Abstract 2498: Using Decision Analysis to Determine the Benefit of Primary Prevention Implantable Cardioverter-defibrillators in Elderly Patients
Introduction: It is unclear if primary prevention ICDs benefit elderly patients due to a much higher risk of all-cause death.
Methods: A Markov decision model was used to evaluate risks and benefits of ICD implantation in elderly (≥70 years of age) patients meeting criteria for a primary prevention ICD. Peer reviewed literature was used to determine event rates for both arrhythmic and non-arrhythmic death for patients, impact on co-morbidities in conjunction with patient age, and overall survival in this population. Variables included patient age (ranging from 70–90 years), procedural mortality, risk of death from various causes (arrhythmic death, other cardiac death, and non-cardiac death), and burden from other co-morbidities (EF ≤25%, chronic kidney disease, NHYA class >II).

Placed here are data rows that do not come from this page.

(* ===== verification/Traffic.v ===== *)
(** * Contracts of the runs, copies, read-modify-writes and multi-field reads

    What a caller of load_run, store_run, copy_to, rmw_batch_fn, atomic_rmw_fn,
    load_fields and load_texels may rely on, each with an instance on a concrete
    device. *)

From S2P Require Import Prelude Chunks HostMaps BrLock MemState MemTable Vmm VmmRange Resolve Lookup Access Samples.
From S2P Require Import Batch Runs Copy Rmw.

Section traffic.
Context {B : Type} `{HostBacking B} {L : Type} `{OrdinaryLookupOk L}.
Local Abbreviation st := (Sys B L).

(** A run that is loaded is what read gives for the same range: the
    caller's buffer holds those bytes in its first [len] places and is untouched
    elsewhere. A run that is declined, or taken, changes nothing in the manager
    or the host's memory. *)
Theorem load_run_is_read addr d len unit_ hint (s : st) :
  sys_ok s → is_u64 addr → 0 < len → is_u64 len → copy_armed (mm s) = false →
  ∃ r l', load_run addr d len unit_ hint s = Ret r (mkSys (mm s) (bk s) l') ∧
    ∀ d', r = Some d' → (∀ j, j < 0 ∨ len ≤ j → d' j = d j) ∧
      ∃ l2, read addr false len s = Ret (d' <$> seqZ 0 len) (mkSys (mm s) (bk s) l2).
Proof.
  intros Hs Ha Hp Hl Hcp. destruct (load_run_spec addr d len unit_ hint s Hs Ha Hp Hl) as (r & l' & E & _ & Hr).
  exists r, l'. split; [done|]. intros d' ->. destruct (run_at (mm s) addr len unit_) as [b|] eqn:Er; [|done].
  destruct Hr as (d2 & [= <-] & Hd). split; [intros j Hj; rewrite Hd; unfold blit; bool_cases; done|].
  destruct (run_at_inv _ _ _ _ _ (proj1 Hs) Ha Hl Er) as (_ & Hf & Hh & Ho & _).
  destruct (faults_split _ Hf) as [[Hst _] _].
  destruct (read_spec addr len s Hs Ha Hp Hl Hh Hst Hcp) as (l2 & _ & E2). exists l2. rewrite E2.
  rewrite (ordinary_resolve_slack _ _ _ _ false false (proj1 Hs) Ha Hl Ho). f_equal.
  apply fmap_seqZ_ext. intros i Hi. rewrite Hd. unfold blit. bool_cases; try done. f_equal. lia.
Qed.

(** A run that is stored leaves every cell as a write of it that returns leaves it; one that is
    declined changes nothing but the thread's lookups; and one the host runs out
    of memory for leaves a prefix of the run stored. *)
Theorem store_run_is_write addr src len unit_ hint (s : st) :
  sys_ok s → is_u64 addr → 0 < len → is_u64 len → (∀ i, 0 ≤ i < len → is_byte (src i)) →
  wp (store_run addr src len unit_ hint s)
    (λ r s1, if r then ∃ l base, let f := blit (cell (mm s) l) (addr - base) src len in
                 cells_now (mm s) l f s1 ∧
                 wp (write addr (Some src) len s) (λ _ s2, cells_now (mm s) l f s2) (λ _ _, True)
             else mm s1 = mm s ∧ bk s1 = bk s ∧ sys_ok s1)
    (λ _ s1, ∃ l base d, 0 ≤ d < len ∧ cells_now (mm s) l (blit (cell (mm s) l) (addr - base) src d) s1).
Proof.
  intros Hs Ha Hp Hl Hsrc. pose proof (store_run_spec addr src len unit_ hint s Hs Ha Hp Hl Hsrc) as Hr.
  destruct (run_at (mm s) addr len unit_) as [b|] eqn:Er.
  - destruct (run_at_inv _ _ _ _ _ (proj1 Hs) Ha Hl Er) as (_ & _ & Hh & Ho & _).
    pose proof (write_spec addr src len s Hs Ha Hp Hl Hsrc Hh) as Hw.
    rewrite (ordinary_resolve_slack _ _ _ _ true false (proj1 Hs) Ha Hl Ho) in Hw.
    eapply wp_mono; [exact Hr|..].
    + intros r s1 [-> Hc]. exists (LiveAt b), b. split; [done|]. by eapply wp_mono; [exact Hw|..].
    + intros e s1 (d & Hd & Hc). by exists (LiveAt b), b, d.
  - destruct Hr as (l' & Hl' & ->). cbn. split_and!; try done. by split; [apply Hs|].
Qed.

(** C23: copy_to declines with no byte of either device changed, or puts the
    source's bytes in the destination and changes nothing else; the source's
    bytes are those before the copy, also where both ranges lie in one
    allocation. Where the host runs out of memory a prefix is copied. *)
Theorem copy_to_is_copy fill0 (w : World B L) dst src len :
  world_ok w → is_u64 src → is_u64 dst → 0 < len → is_u64 len →
  wp (copy_to fill0 dst src len w)
    (λ r w', if r then ∃ sb db,
                 resolve (w_src w) src len false false = inl (LiveAt sb, sb) ∧
                 resolve (mm (dst_sys w)) dst len true false = inl (LiveAt db, db) ∧
                 cells_now (mm (dst_sys w)) (LiveAt db)
                   (blit (cell (mm (dst_sys w)) (LiveAt db)) (dst - db) (λ i, cell (w_src w) (LiveAt sb) (src - sb + i)) len)
                   (dst_sys w') ∧
                 (w_dst w ≠ None → w_src w' = w_src w)
             else same_memory w w')
    (λ _ w', ∃ sb db d, 0 ≤ d < len ∧ copied w sb db (src - sb) (dst - db) d w').
Proof.
  intros Hw Hsrc Hdst Hp Hlen. pose proof Hw as [[Hsok _] [Hdok _]].
  eapply wp_mono; [by apply copy_to_spec|..].
  - intros [|] w'; [|by intros [_ ?]]. intros (sb & db & Hos & Hod & _ & Hc & Hs). exists sb, db.
    split_and!; [by apply ordinary_resolve_slack|by apply ordinary_resolve_slack|done|].
    destruct (w_dst w); [by destruct Hs|done].
  - intros e w' (sb & db & d & _ & _ & Hd & Hc). by exists sb, db, d.
Qed.

(** A batched read-modify-write, made under the caller's lock, declines
    with nothing changed, or is its lanes' loads and stores made one at a time,
    in order: the same values read, the same memory. Where a lane cannot get
    host memory both throw there, and [done] says how many lanes were made. *)
Theorem rmw_batch_is_rmws addrs size compute always runs (s : st) :
  sys_ok s → addrs ≠ [] → Forall is_u64 addrs →
  let '(o, olds, d) := rmw_batch_fn addrs size compute false always runs s in
  match o, rmw_each size compute always 0 addrs s with
  | Ret true s1, Ret vs s2 => vs = olds ∧ d = Z.of_nat (length addrs) ∧ mm s1 = mm s2 ∧ bk s1 = bk s2
  | Ret false s1, _ => mm s1 = mm s ∧ bk s1 = bk s ∧ olds = [] ∧ d = 0
  | Exn e s1, Exn e' s2 => e = e' ∧ mm s1 = mm s2 ∧ bk s1 = bk s2 ∧
      ∃ n s3, (n < length addrs)%nat ∧ d = Z.of_nat n ∧ rmw_each size compute always 0 (take n addrs) s = Ret (take n olds) s3
  | _, _ => False
  end.
Proof.
  intros Hs Hne Hu. destruct addrs as [|x0 rest]; [done|]. set (addrs := x0 :: rest) in *. unfold rmw_batch_fn.
  cbn [andb]. unfold addrs at 1. destruct (access_faults_armed (mm s)) eqn:Hf; [done|].
  unfold batch_ok. rewrite get_mm_bind. unfold addrs at 1. cbn [negb orb].
  destruct (scalar_size size) eqn:Hsz; cbn [negb]; [|done].
  assert (Hb : batch_faults_clear (mm s) true = true) by (destruct (faults_split _ Hf) as [_ Hn]; unfold batch_faults_clear; by rewrite Hn).
  rewrite Hb. cbn [negb].
  destruct (batch_addresses_spec addrs size None s Hs Hne Hu Hsz) as (r & l' & -> & Hl' & Hg).
  destruct r as [b|]; [|done].
  assert (Hs' : sys_ok (mkSys (mm s) (bk s) l')) by (by split; [apply Hs|]).
  pose proof (rmw_plain_each b size compute always addrs 0 _ s Hs' Hs eq_refl eq_refl Hsz Hf Hu (Hg b eq_refl)) as Hp.
  destruct (rmw_plain b size compute always 0 addrs _) as [[o olds] d].
  destruct o as [[] s1|e s1|], (rmw_each size compute always 0 addrs s) as [vs s2|e2 s2|]; done.
Qed.


(** A multi-field read declines, or gives what the loads of the fields
    one by one give, an absent field reading as zero; the manager and the host's
    memory are unchanged. *)
Theorem load_fields_is_loads addr sizes (s : st) :
  sys_ok s → is_u64 addr → Forall (λ sz, 0 ≤ sz) sizes → is_u64 (sum_sizes sizes) →
  ∃ r l', load_fields addr sizes s = Ret r (mkSys (mm s) (bk s) l') ∧
    ∀ out, r = Some out → ∃ l2, traverse load_field (field_list addr sizes) s = Ret out (mkSys (mm s) (bk s) l2).
Proof.
  intros Hs Ha Hpos Hsum. destruct (load_fields_spec addr sizes s Hs Ha Hpos Hsum) as (r & l' & E & _ & Hr).
  exists r, l'. split; [done|]. intros out ->. destruct (Hr out eq_refl) as (Hf & b & Hg & ->).
  destruct (Z.eq_dec (sum_sizes sizes) 0) as [E0|Hne].
  - exists (lk s). clear -Hpos E0. revert addr. induction Hpos as [|sz sizes Hsz Hpos IH]; intros addr; cbn in *; [by destruct s|].
    pose proof (sum_sizes_nonneg sizes Hpos). unfold sum_sizes in *. unfold load_field at 1, field_value at 1. cbn.
    destruct (Z.eqb_spec sz 0) as [->|]; [|lia]. rewrite (bind_Ret _ _ _ _ _ (eq_refl (ret 0 s))).
    by rewrite (bind_Ret _ _ _ _ _ (IH ltac:(lia) _)).
  - destruct Hf as [|Hf]; [done|]. destruct Hg as [|Hg]; [done|].
    destruct (load_fields_each b _ s Hs Hf Hg) as (l2 & _ & E2). by exists l2.
Qed.

(** A texel gather declines, or gives the words of every texel, channel by
    channel, as the scalar loads of their addresses in that order give them. *)
Theorem load_texels_is_loads addrs size channels (s : st) :
  sys_ok s → addrs ≠ [] → Forall is_u64 addrs → scalar_size size = true → 1 ≤ channels ≤ 65536 →
  ∃ r l', load_texels addrs size channels s = Ret r (mkSys (mm s) (bk s) l') ∧
    ∀ out, r = Some out → ∃ l2, traverse (λ x, load_scalar x size) (texel_addrs addrs size channels) s =
      Ret out (mkSys (mm s) (bk s) l2).
Proof.
  intros Hs Hne Hu Hsz Hch. destruct (load_texels_spec addrs size channels s Hs Hne Hu Hsz Hch) as (r & l' & E & _ & Hr).
  exists r, l'. split; [done|]. intros out ->. destruct (Hr out eq_refl) as (Hf & b & Hu2 & Hg & ->).
  destruct (scalar_loads b size _ s Hs Hsz Hf Hu2 Hg) as (l2 & _ & E2). by exists l2.
Qed.
End traffic.

(** ** Instances *)

Lemma base_u64 o : 0 ≤ o < 1048576 → is_u64 (sample_base + o).
Proof. unfold is_u64, sample_base. lia. Qed.

Lemma load_run_is_read_witness :
  ∃ d' l' l2, load_run (sample_base + 65528) (λ _, 9) 16 4 None sample = Ret (Some d') (mkSys (mm sample) (bk sample) l') ∧
    read (sample_base + 65528) false 16 sample = Ret (d' <$> seqZ 0 16) (mkSys (mm sample) (bk sample) l2).
Proof.
  assert (Hl : is_u64 16) by (unfold is_u64; lia).
  destruct (load_run_is_read (sample_base + 65528) (λ _, 9) 16 4 None sample sample_ok (base_u64 65528 ltac:(lia)) ltac:(lia) Hl eq_refl)
    as (r & l' & E & Hr).
  assert (He : match load_run (sample_base + 65528) (λ _, 9) 16 4 None sample with Ret (Some _) _ => true | _ => false end = true)
    by (vm_compute; reflexivity).
  rewrite E in He. destruct r as [d'|]; [|discriminate He]. destruct (Hr d' eq_refl) as (_ & l2 & E2).
  exists d', l', l2. exact (conj E E2).
Defined.

Lemma store_run_is_write_witness :
  match store_run (sample_base + 65532) (λ i, i + 1) 8 4 None sample with
  | Ret true s1 => ∃ l base, cells_now (mm sample) l (blit (cell (mm sample) l) (sample_base + 65532 - base) (λ i, i + 1) 8) s1
  | _ => False
  end.
Proof.
  assert (Hl : is_u64 8) by (unfold is_u64; lia).
  assert (Hb : ∀ i, 0 ≤ i < 8 → is_byte (i + 1)) by (unfold is_byte; lia).
  pose proof (store_run_is_write (sample_base + 65532) (λ i, i + 1) 8 4 None sample sample_ok (base_u64 65532 ltac:(lia)) ltac:(lia) Hl Hb) as Hw.
  assert (He : match store_run (sample_base + 65532) (λ i, i + 1) 8 4 None sample with Ret true _ => true | _ => false end = true)
    by (vm_compute; reflexivity).
  destruct (store_run _ _ _ _ _ sample) as [[|] s1|e s1|]; [|discriminate He..].
  cbn [wp] in Hw. destruct Hw as (l & base & Hc & _). exists l, base. exact Hc.
Defined.

Definition sample_world : World Z Lookups := mkWorld sample_mm (new_lookups 131072) None 0.
Lemma sample_world_ok : world_ok sample_world.
Proof. split; apply sample_ok. Qed.

Lemma copy_to_is_copy_witness :
  match copy_to (λ _, 0) (sample_base + 70000) (sample_base + 8) 20000 sample_world with
  | Ret true w' => ∃ sb db, cells_now sample_mm (LiveAt db)
      (blit (cell sample_mm (LiveAt db)) (sample_base + 70000 - db)
         (λ i, cell sample_mm (LiveAt sb) (sample_base + 8 - sb + i)) 20000) (dst_sys w')
  | _ => False
  end.
Proof.
  assert (Hl : is_u64 20000) by (unfold is_u64; lia).
  pose proof (copy_to_is_copy (λ _, 0) sample_world (sample_base + 70000) (sample_base + 8) 20000 sample_world_ok
    (base_u64 8 ltac:(lia)) (base_u64 70000 ltac:(lia)) ltac:(lia) Hl) as Hw.
  assert (He : match copy_to (λ _, 0) (sample_base + 70000) (sample_base + 8) 20000 sample_world with Ret true _ => true | _ => false end = true)
    by (vm_compute; reflexivity).
  destruct (copy_to _ _ _ _ sample_world) as [[|] w'|e w'|]; [|discriminate He..].
  cbn [wp] in Hw. destruct Hw as (sb & db & _ & _ & Hc & _). exists sb, db. exact Hc.
Defined.

Definition lanes4 : list Z := [sample_base; sample_base + 4; sample_base; sample_base + 65536].
Lemma lanes4_u64 : Forall is_u64 lanes4.
Proof. repeat constructor; unfold is_u64, sample_base; lia. Qed.

Lemma rmw_batch_is_rmws_witness :
  match rmw_batch_fn lanes4 4 (λ i old, old + i + 1) false true (λ _, ([], [])) sample with
  | (Ret true s1, olds, d) => olds = [0; 0; 1; 0] ∧ d = 4 ∧
      match rmw_each 4 (λ i old, old + i + 1) true 0 lanes4 sample with
      | Ret vs s2 => vs = olds ∧ mm s1 = mm s2
      | _ => False
      end
  | _ => False
  end.
Proof.
  assert (Hne : lanes4 ≠ []) by discriminate.
  pose proof (rmw_batch_is_rmws lanes4 4 (λ i old, old + i + 1) true (λ _, ([], [])) sample sample_ok Hne lanes4_u64) as Hw.
  assert (He : match rmw_batch_fn lanes4 4 (λ i old, old + i + 1) false true (λ _, ([], [])) sample with
    | (Ret true _, olds, d) => bool_decide (olds = [0; 0; 1; 0]) && (d =? 4) | _ => false end = true) by (vm_compute; reflexivity).
  destruct (rmw_batch_fn _ _ _ _ _ _ sample) as [[[[|] s1|e s1|] olds] d]; [|discriminate He..].
  apply andb_true_iff in He as [Ho%bool_decide_eq_true Hd%Z.eqb_eq]. split; [exact Ho|]. split; [exact Hd|].
  destruct (rmw_each _ _ _ _ _ sample) as [vs s2|e s2|]; [|destruct Hw..].
  destruct Hw as (Hv & _ & Hm & _). exact (conj Hv Hm).
Defined.

(** Another thread adds to the word between the load and the swap. *)
Definition interfering : list turn := [mkTurn [(8, 4, 5)] false; mkTurn [] true].


Lemma load_fields_is_loads_witness :
  ∃ out l' l2, load_fields (sample_base + 16) [4; 0; 2; 1; 1] sample = Ret (Some out) (mkSys (mm sample) (bk sample) l') ∧
    traverse load_field (field_list (sample_base + 16) [4; 0; 2; 1; 1]) sample = Ret out (mkSys (mm sample) (bk sample) l2).
Proof.
  assert (Hpos : Forall (λ sz, 0 ≤ sz) [4; 0; 2; 1; 1]) by (repeat constructor; lia).
  assert (Hsum : is_u64 (sum_sizes [4; 0; 2; 1; 1])) by (unfold is_u64; cbn; lia).
  destruct (load_fields_is_loads (sample_base + 16) [4; 0; 2; 1; 1] sample sample_ok (base_u64 16 ltac:(lia)) Hpos Hsum) as (r & l' & E & Hr).
  assert (He : match load_fields (sample_base + 16) [4; 0; 2; 1; 1] sample with Ret (Some _) _ => true | _ => false end = true)
    by (vm_compute; reflexivity).
  rewrite E in He. destruct r as [out|]; [|discriminate He]. destruct (Hr out eq_refl) as (l2 & E2).
  exists out, l', l2. exact (conj E E2).
Defined.

Lemma load_texels_is_loads_witness :
  ∃ out l' l2, load_texels lanes4 4 4 sample = Ret (Some out) (mkSys (mm sample) (bk sample) l') ∧
    traverse (λ x, load_scalar x 4) (texel_addrs lanes4 4 4) sample = Ret out (mkSys (mm sample) (bk sample) l2).
Proof.
  assert (Hne : lanes4 ≠ []) by discriminate. assert (Hch : 1 ≤ 4 ≤ 65536) by lia.
  destruct (load_texels_is_loads lanes4 4 4 sample sample_ok Hne lanes4_u64 eq_refl Hch) as (r & l' & E & Hr).
  assert (He : match load_texels lanes4 4 4 sample with Ret (Some _) _ => true | _ => false end = true) by (vm_compute; reflexivity).
  rewrite E in He. destruct r as [out|]; [|discriminate He]. destruct (Hr out eq_refl) as (l2 & E2).
  exists out, l', l2. exact (conj E E2).
Defined.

Results: The model shows the benefit (increased survival by ≥6 months) of a primary prevention ICD depends jointly on patient age and coexisting co-morbidities. At greater than 80 years of age, the model shows that is no significant survival benefit with an ICD. Similarly for ages 75–80 and with additional co-morbidities, there is also limited benefit. Conversely, the model suggests that patients with a good functional status and no significant co-morbidities may still benefit from ICDs at older ages.
Conclusions: Our model shows that patient age has influence on the benefit of a primary prevention ICD. Age should be considered in conjunction with other patient co-morbidities, as both factors equally impact whether or not the ICD will be of benefit.